▶ **EXERCISE DIRECTIONS**: Nothing but the lines from the top of the following entries through the line with "From stdpp Require Import base gmap strings." should be printed, exactly as they are.

▶ **INPUT RECORDS**:
(** * OID4VCI / SIOP-OID4VP: trust-verifier resolution and credential-offer
      utilities, embedded from the TypeScript sources.

    - [Js]: the JavaScript values, string methods and exceptions the sources
      rely on.
    - [Json], [Uri]: the serialisation built-ins used by the offer URI.
    - [JwtVerifier]: [packages/siop-oid4vp/lib/types/JwtVerifier.ts].
    - [CredentialOfferUtils]: [packages/issuer/lib/functions/CredentialOfferUtils.ts].
    - [CredentialRequestUtil]: [packages/common/lib/functions/CredentialRequestUtil.ts].
    - [StateManager]: the in-memory credential-offer session store.
    - [VerifierSpec], [OfferSpec], [StoreSpec], [RequestSpec], [JsonSpec],
      [ResolverSpec], [OfferFlowSpec], [RequestFlowSpec]: the vocabulary of
      the statements and sample inputs.

    The statements follow the definitions, one section per source file. *)

From Stdlib Require Import String Ascii List ZArith Bool Lia.
From Stdlib Require Import DecimalString DecimalFacts DecimalPos DecimalZ.
From stdpp Require Import base gmap strings.

Local Open Scope string_scope.
Local Open Scope list_scope.
Local Set Warnings "-register-all".

(* ===================================================================== *)
(** * JavaScript values, strings and exceptions *)
(* ===================================================================== *)

Module Js.

(** A JavaScript value as the sources see it: what [typeof], truthiness,
    [===] and property reads can observe.  Objects are insertion-ordered
    property lists.  Numbers are the integers (timestamps, counts, lengths);
    a JavaScript number is an IEEE double, and what is computed or printed
    from a number is fixed here only on the safe integers, where doubles are
    exact. *)
Inductive value : Type :=
| JUndefined
| JNull
| JBool (b : bool)
| JNumber (n : Z)
| JString (s : string)
| JArray (items : list value)
| JObject (props : list (string * value)).

Definition obj : Type := list (string * value).

(** [Number.MAX_SAFE_INTEGER], 2^53 - 1. *)
Definition MAX_SAFE_INTEGER : Z := 9007199254740991.

(** [Number.isSafeInteger]: on these integers every double is the integer
    itself, and a sum or product that stays among them is exact. *)
Definition is_safe_integer (n : Z) : bool :=
  (- MAX_SAFE_INTEGER <=? n)%Z && (n <=? MAX_SAFE_INTEGER)%Z.

(** [typeof v]; [typeof null] is ["object"], and so is an array's. *)
Definition typeof (v : value) : string :=
  match v with
  | JUndefined => "undefined"
  | JNull => "object"
  | JBool _ => "boolean"
  | JNumber _ => "number"
  | JString _ => "string"
  | JArray _ => "object"
  | JObject _ => "object"
  end.
Lemma full_position_is_position (points : list value) :
  forallb full_position points = true -> forallb is_position points = true.
Proof.
  induction points as [|p rest IH]; simpl; [reflexivity|].
  intros H. apply andb_prop in H as [Hp Hrest].
  rewrite (IH Hrest), andb_true_r.
  destruct p; try discriminate. simpl in *.
  now apply andb_prop in Hp as [-> _].
Qed.

Lemma ring_rows_full (height : float) (points : list value) :
  forallb full_position points = true ->
  length (ring_rows height points) = length points
  /\ Forall (fun r => row_height r = height) (ring_rows height points).
Proof.
  unfold ring_rows.
  induction points as [|p rest IH]; simpl; intros H.
  - split; [reflexivity | constructor].
  - apply andb_prop in H as [Hp Hrest].
    destruct (IH Hrest) as [Hlen Hall].
    destruct p as [| | | | |cs|]; try discriminate.
    destruct cs as [|lon [|lat more]]; simpl in Hp;
      try discriminate; try (rewrite andb_false_r in Hp; discriminate).
    simpl. split; [now rewrite Hlen | now constructor].
Qed.

(** ** [process_coordinates] on the coordinates the two geometry types hand it *)

(** A Polygon's coordinates, whose exterior ring begins with a point that has
    a number first. *)
Lemma process_coordinates_polygon (height : float) (c : value) (cs points holes : list value) :
  is_list c = false ->
  forallb is_list points = true ->
  process_coordinates (List (List (List (c :: cs) :: points) :: holes)) height
  = OK (ring_rows height (List (c :: cs) :: points)).
Proof.
  intros Hc Hpoints.
  unfold process_coordinates, simple_polygon_test. simpl.
  rewrite Hc. simpl.
  unfold ring_points. cbn [py_iter bind].
  now rewrite for_each_point by (simpl; exact Hpoints).
Qed.

(** One polygon of a MultiPolygon, wrapped in a list, whose exterior ring
    begins with a list. *)
Lemma process_coordinates_wrapped (height : float) (p : value) (points holes : list value) :
  is_list p = true ->
  forallb is_list points = true ->
  process_coordinates (List [List (List (p :: points) :: holes)]) height
  = OK (ring_rows height (p :: points)).
Proof.
  intros Hp Hpoints.
  unfold process_coordinates, simple_polygon_test. simpl.
  destruct p as [| | | | |cs|]; try discriminate.
  cbn [is_list negb]. unfold append_polygon. cbn [truthy py_len length Nat.ltb Nat.leb bind py_index nth_error].
  unfold ring_points. cbn [py_iter bind].
  now rewrite for_each_point by (simpl; exact Hpoints).
Qed.

(** ** Every step only appends *)


Lemma for_each_from_nil {A R : Type} (body : list R -> A -> result (list R)) :
  (forall s x, body s x = (r <- body [] x ;; OK (s ++ r))) ->
  forall items s,
    for_each body items s = (r <- for_each body items [] ;; OK (s ++ r)).
Proof.
  intros Hbody items s.
  rewrite !(for_each_appends body (body []) Hbody).
  now destruct (map_result (body []) items).
Qed.



Lemma extend_with_polygon_acc (height : float) (acc : list row) (polygon_coords : value) :
  extend_with_polygon height acc polygon_coords
  = (r <- extend_with_polygon height [] polygon_coords ;; OK (acc ++ r)).
Proof.
  unfold extend_with_polygon.
  now destruct (process_coordinates (List [polygon_coords]) height).
Qed.

Lemma extend_with_geometry_acc (geometry : value) (height : float) (acc : list row) :
  extend_with_geometry geometry height acc
  = (r <- extend_with_geometry geometry height [] ;; OK (acc ++ r)).
Proof.
  unfold extend_with_geometry.
  destruct (py_get geometry "type" PyNone) as [t|e]; cbn [bind]; [|reflexivity].
  destruct (eq_str t "Polygon").
  - destruct (py_get geometry "coordinates" (List [])) as [coords|e]; cbn [bind]; [|reflexivity].
    now destruct (process_coordinates coords height).
  - destruct (eq_str t "MultiPolygon"); [|cbn [bind]; now rewrite app_nil_r].
    destruct (py_get geometry "coordinates" (List [])) as [coords|e]; cbn [bind]; [|reflexivity].
    destruct (py_iter coords) as [polygons|e]; cbn [bind]; [|reflexivity].
    apply for_each_from_nil, extend_with_polygon_acc.
Qed.

Lemma process_feature_acc (acc : list row) (feature : value) :
  process_feature acc feature = (r <- process_feature [] feature ;; OK (acc ++ r)).
Proof.
  unfold process_feature.
  destruct (py_get feature "geometry" (Dict [])) as [geometry|e]; cbn [bind]; [|reflexivity].
  destruct (py_get feature "properties" (Dict [])) as [properties|e]; cbn [bind]; [|reflexivity].
  destruct (polygon_geometry geometry) as [[|]|e]; cbn [bind]; trivial.
  - destruct (get_building_height properties) as [height|e]; cbn [bind]; [|reflexivity].
    apply extend_with_geometry_acc.
  - now rewrite app_nil_r.
Qed.


(** ** A feature and its geometry *)

Lemma process_feature_dict (acc : list row) (items : list (string * value)) :
  process_feature acc (Dict items)
  = (wanted <- polygon_geometry (feature_geometry items) ;;
     if wanted : bool then
       height <- get_building_height (feature_properties items) ;;
       extend_with_geometry (feature_geometry items) height acc
     else OK acc).
Proof. reflexivity. Qed.

Lemma typed_geometry_truthy (g : list (string * value)) (t : value) :
  dict_get "type" g = Some t -> truthy (Dict g) = true.
Proof. destruct g; [discriminate | reflexivity]. Qed.

Lemma building_ring_shape (ring : list value) :
  building_ring ring = true ->
  exists c cs points,
    ring = List (c :: cs) :: points
    /\ is_list c = false
    /\ forallb is_list points = true
    /\ forallb full_position ring = true.
Proof.
  destruct ring as [|p points]; [discriminate|].
  intros H. change (forallb full_position (p :: points) = true) in H.
  pose proof H as Hall.
  simpl in H. apply andb_prop in H as [Hp Hrest].
  destruct p as [| | | | |cs|]; try discriminate.
  destruct cs as [|c cs]; [discriminate|].
  simpl in Hp. apply andb_prop in Hp as [Hnum _]. apply andb_prop in Hnum as [Hc _].
  exists c, cs, points. repeat split; trivial.
  - now destruct c.
  - now apply position_is_list, full_position_is_position.
Qed.

Lemma polygon_geometry_typed (g : list (string * value)) (t : string) :
  dict_get "type" g = Some (Str t) ->
  polygon_geometry (Dict g) = OK (String.eqb t "Polygon" || String.eqb t "MultiPolygon").
Proof.
  intros Ht. unfold polygon_geometry.
  rewrite (typed_geometry_truthy g _ Ht). cbn [py_get bind]. now rewrite Ht.
Qed.

Lemma extend_with_polygons (height : float) (parts : list (list value * list value)) :
  forallb (fun part => building_ring (fst part)) parts = true ->
  forall acc,
    for_each (extend_with_polygon height) (map polygon_of parts) acc
    = OK (acc ++ flat_map (fun part => ring_rows height (fst part)) parts).
Proof.
  induction parts as [|[ring holes] rest IH]; simpl; intros H acc.
  - now rewrite app_nil_r.
  - apply andb_prop in H as [Hring Hrest].
    destruct (building_ring_shape ring Hring) as (c & cs & points & -> & _ & Hpoints & _).
    unfold extend_with_polygon at 1, polygon_of at 1. cbn [fst snd].
    rewrite process_coordinates_wrapped by trivial. cbn [bind].
    rewrite (IH Hrest). now rewrite <- app_assoc.
Qed.

Lemma length_flat_map_rings (height : float) (parts : list (list value * list value)) :
  forallb (fun part => building_ring (fst part)) parts = true ->
  length (flat_map (fun part => ring_rows height (fst part)) parts)
  = list_sum (map (fun part => length (fst part)) parts)
  /\ Forall (fun r => row_height r = height)
       (flat_map (fun part => ring_rows height (fst part)) parts).
Proof.
  induction parts as [|[ring holes] rest IH]; simpl; intros H.
  - split; [reflexivity | constructor].
  - apply andb_prop in H as [Hring Hrest].
    destruct (building_ring_shape ring Hring) as (_ & _ & _ & _ & _ & _ & Hfull).
    destruct (ring_rows_full height ring Hfull) as [Hlen Hall].
    destruct (IH Hrest) as [Hlen' Hall'].
    split.
    + rewrite length_app. congruence.
    + apply Forall_app. now split.
Qed.

(** C2, as the code has it: a feature whose geometry is a Polygon, whose
    exterior ring has N points, N at least one, each with at least two
    numbers, and whose height resolves to [height], adds exactly N rows to
    the points collected so far, each of them with [height]. *)
Theorem polygon_feature_rows (items g : list (string * value)) (ring holes : list value)
  (height : float) (acc : list row) :
  dict_get "geometry" items = Some (Dict g) ->
  dict_get "type" g = Some (Str "Polygon") ->
  dict_get "coordinates" g = Some (List (List ring :: holes)) ->
  building_ring ring = true ->
  get_building_height (feature_properties items) = OK height ->
  process_feature acc (Dict items) = OK (acc ++ ring_rows height ring)
  /\ length (ring_rows height ring) = length ring
  /\ Forall (fun r => row_height r = height) (ring_rows height ring).
Proof.
  intros Hgeom Htype Hcoords Hring Hheight.
  destruct (building_ring_shape ring Hring) as (c & cs & points & -> & Hc & Hpoints & Hfull).
  split; [|now apply ring_rows_full].
  rewrite process_feature_dict. unfold feature_geometry. rewrite Hgeom.
  rewrite (polygon_geometry_typed g _ Htype). cbn [String.eqb Ascii.eqb Bool.eqb orb bind].
  rewrite Hheight. cbn [bind].
  unfold extend_with_geometry. cbn [py_get bind]. rewrite Htype, Hcoords.
  cbn [eq_str String.eqb Ascii.eqb Bool.eqb].
  now rewrite process_coordinates_polygon.
Qed.

(** C3, as the code has it: a feature whose geometry is a MultiPolygon, the
    exterior rings R1..Rk of whose polygons each have at least one point and
    only points with at least two numbers, adds exactly |R1| + ... + |Rk|
    rows, polygon after polygon, each with the height of the feature. *)
Theorem multipolygon_feature_rows (items g : list (string * value))
  (parts : list (list value * list value)) (height : float) (acc : list row) :
  dict_get "geometry" items = Some (Dict g) ->
  dict_get "type" g = Some (Str "MultiPolygon") ->
  dict_get "coordinates" g = Some (List (map polygon_of parts)) ->
  forallb (fun part => building_ring (fst part)) parts = true ->
  get_building_height (feature_properties items) = OK height ->
  process_feature acc (Dict items)
  = OK (acc ++ flat_map (fun part => ring_rows height (fst part)) parts)
  /\ length (flat_map (fun part => ring_rows height (fst part)) parts)
     = list_sum (map (fun part => length (fst part)) parts)
  /\ Forall (fun r => row_height r = height)
       (flat_map (fun part => ring_rows height (fst part)) parts).
Proof.
  intros Hgeom Htype Hcoords Hrings Hheight.
  split; [|now apply length_flat_map_rings].
  rewrite process_feature_dict. unfold feature_geometry. rewrite Hgeom.
  rewrite (polygon_geometry_typed g _ Htype). cbn [String.eqb Ascii.eqb Bool.eqb orb bind].
  rewrite Hheight. cbn [bind].
  unfold extend_with_geometry. cbn [py_get bind]. rewrite Htype, Hcoords.
  cbn [eq_str String.eqb Ascii.eqb Bool.eqb py_iter bind].
  now apply extend_with_polygons.
Qed.

(** C4: of a Polygon's coordinates, and of each polygon of a MultiPolygon,
    only the first ring is read. The rings after it, whatever they hold,
    change nothing: the result is the one for the exterior ring alone, and
    the rows returned are the rows of the exterior ring. *)
Theorem holes_ignored (ext : value) (holes : list value) (height : float) (acc : list row) :
  is_ring ext = true ->
  process_coordinates (List (ext :: holes)) height = process_coordinates (List [ext]) height
  /\ extend_with_polygon height acc (List (ext :: holes))
     = extend_with_polygon height acc (List [ext])
  /\ (forall rows, process_coordinates (List (ext :: holes)) height = OK rows ->
        rows = exterior_rows height ext)
  /\ (forall rows, extend_with_polygon height acc (List (ext :: holes)) = OK rows ->
        rows = acc ++ exterior_rows height ext).
Proof.
  intros Hring. unfold extend_with_polygon.
  destruct ext as [| | | | |points|]; try discriminate.
  destruct points as [|p points].
  - repeat split; try reflexivity; intros rows H; discriminate H.
  - simpl in Hring. apply andb_prop in Hring as [Hp Hpoints].
    apply position_is_list in Hpoints.
    destruct p as [| | | | |cs|]; try discriminate.
    rewrite !process_coordinates_wrapped by trivial.
    destruct cs as [|c cs].
    + repeat split; try reflexivity; intros rows H; try discriminate H.
      now injection H as <-.
    + simpl in Hp. apply andb_prop in Hp as [Hc _].
      assert (is_list c = false) as Hc' by now destruct c.
      rewrite !process_coordinates_polygon by trivial.
      repeat split; intros rows H; now injection H as <-.
Qed.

▶ **FINISHED EXERCISE**:
(** * OID4VCI / SIOP-OID4VP: trust-verifier resolution and credential-offer
      utilities, embedded from the TypeScript sources.

    - [Js]: the JavaScript values, string methods and exceptions the sources
      rely on.
    - [Json], [Uri]: the serialisation built-ins used by the offer URI.
    - [JwtVerifier]: [packages/siop-oid4vp/lib/types/JwtVerifier.ts].
    - [CredentialOfferUtils]: [packages/issuer/lib/functions/CredentialOfferUtils.ts].
    - [CredentialRequestUtil]: [packages/common/lib/functions/CredentialRequestUtil.ts].
    - [StateManager]: the in-memory credential-offer session store.
    - [VerifierSpec], [OfferSpec], [StoreSpec], [RequestSpec], [JsonSpec],
      [ResolverSpec], [OfferFlowSpec], [RequestFlowSpec]: the vocabulary of
      the statements and sample inputs.

    The statements follow the definitions, one section per source file. *)

From Stdlib Require Import String Ascii List ZArith Bool Lia.
From Stdlib Require Import DecimalString DecimalFacts DecimalPos DecimalZ.
From stdpp Require Import base gmap strings.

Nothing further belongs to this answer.